A reacção da comunidade internacional perante actos terroristas permanece marcada por um debate ideológico que, sendo importante como exercício político, reduz forçosamente o consenso em torno das medidas para lhes fazer face.
Uma certa direita abespinha-se quando alguém pretende trabalhar as raízes do terrorismo, sejam os quadros de exclusão social e política em que o mesmo prospera, sejam os conflitos regionais que ajudarão a potenciar a radicalização. Nela se encontram os que reagem belicosamente quando alguém coloca em causa a bondade da intervenção no Iraque ou questiona as conquistas estratégicas que Washington tem feito sob a capa da luta anti-terrorista. Para esses polícias do espírito, arguir com a injustiça da situação palestiniana ou com as ilegalidades face ao Direito Internacional, como elementos que têm que ser avaliados no quadro dos fundamentos da vaga terrorista, significa, de imediato, colocarmo-nos no universo da justificação, que o mesmo é dizer, ajudar a causa dos terroristas. Este “terrorismo” ideológico deve ser denunciado, sem contemplações, como um novo maccarthismo, porque as situações de injustiça ou de ilegalidade não deixam de o ser apenas pelo facto de terem sido recuperadas por uma agenda radical.
Alguma esquerda, por seu turno, numa obstinada cegueira anti-americana, esquece o carácter retrógrado da mensagem do islamismo radical, a imposição da sua mundividência que está subjacente às motivações terroristas e afasta, com uma facilidade pouco abonatória, o frontal questionamento face à natureza bárbara dos actos indiscriminados que ciclicamente atingem civis inocentes. Numa ambiguidade imperdoável, essa mesma esquerda esquiva-se a condenar liminarmente os actos terroristas, como que temendo que, ao fazê-lo, pudesse pôr em causa a legitimidade de outras reacções de natureza violenta, em casos extremos de lutas de libertação. Ao colocar a questão palestiniana, ou a presença estrangeira no Afeganistão ou no Iraque, como a directa essência justificativa do problema, esta doutrina parece esquecer que, mesmo que tais questões hoje se resolvessem, por um milagre que ninguém espera, as fontes da instabilidade islâmica radical iriam continuar, porque já adquiriram uma dinâmica própria que ultrapassa tais elementos conjunturais. Além disso, o facto de alguém se colocar contra os EUA, por muito desfavorável que possa ser a imagem da sua administração, não lhe confere um automático certificado de honorabilidade ou atenua qualquer culpabilidade, pelo que este maniqueísmo primário se torna igualmente inaceitável.

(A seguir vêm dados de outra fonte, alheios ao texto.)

(* ===== verification/_CoqProject ===== *)
-Q . S2P
Prelude.v
Core.v
Decimal.v
Location.v
Codec.v
DataFiles.v
Schema.v
WriteProtocol.v
WalFrame.v
WalReplay.v
WalReplaySpec.v
WalState.v
WalGc.v
WalWriter.v
Durable.v
WalIdentity.v
Prepared.v
Buffer.v
BufferSpec.v
Catalog.v
CatalogSpec.v
Flush.v
FlushSpec.v
FlushFrame.v
Json.v
Idempotency.v
Node.v
NodeSpec.v
WalLease.v
Manifests.v
Pins.v
Leases.v
Sweep.v
Cache.v
CacheSpec.v
Deletes.v
Selection.v
Compaction.v
CompactionSpec.v
CompactionLock.v
Convert.v
ConvertSpec.v
Partitioning.v
ParquetStats.v
ParquetWriter.v
FlushWrite.v
ClientIp.v
Access.v
Admission.v
AdmissionSpec.v
FlightQuery.v
Config.v
Connections.v
MetadataCache.v
QueryEngine.v
Maintenance.v
Ddl.v
Pruning.v
PruningSpec.v
QueryScan.v
Cluster.v
Recovery.v
DdlExec.v
DdlSpec.v
DdlEffects.v
QueryRows.v
Lifecycle.v
FlightPut.v
RecoverySpec.v
RecoveryMain.v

As recentes acções terroristas com alvos indiscriminados configuram um figurino novo de desestabilização, diferente das acções selectivas que predominaram no passado. E suscitam a grande questão que todos somos chamados a responder: estamos ou não dispostos a dar luta, política e prática, a uma agenda islâmica de assalto radical às sociedades seculares, que são a forma organizada de vida em que queremos assentar o nosso futuro?
Para além da necessidade de medidas de prevenção e combate aos actos terroristas, e mesmo com vista a conferir-lhes legitimidade, é importante chamar a racionalidade a terreiro e procurar saber se, à esquerda e à direita, estamos preparados para desenvolver uma acção política de promoção dos valores das sociedades laicas, das formas de expressão democrática para o exercício do poder político, de respeito pelo Estado de direito, de defesa dos direitos humanos internacionalmente consagrados, nomeadamente os direitos das mulheres e das minorias.
Esta é a questão essencial, para cuja resposta é também necessário que se ouça, mais alto do que se tem ouvido até agora, a voz do islamismo moderado, aquele que consiga conciliar o respeito por uma religião que é promotora de elevados valores éticos com a preservação das regras básicas de convivência e tolerância, próprias das sociedades modernas.
Este é o único debate ideológico que tem uma legitimidade incontroversa. Não perceber isto é contribuir para a nossa divisão e a nossa hesitação perante um adversário que põe em causa todos os modelos de sociedade onde hoje cabe, e queremos que continue a caber, a salutar confrontação política que só a democracia nos permite.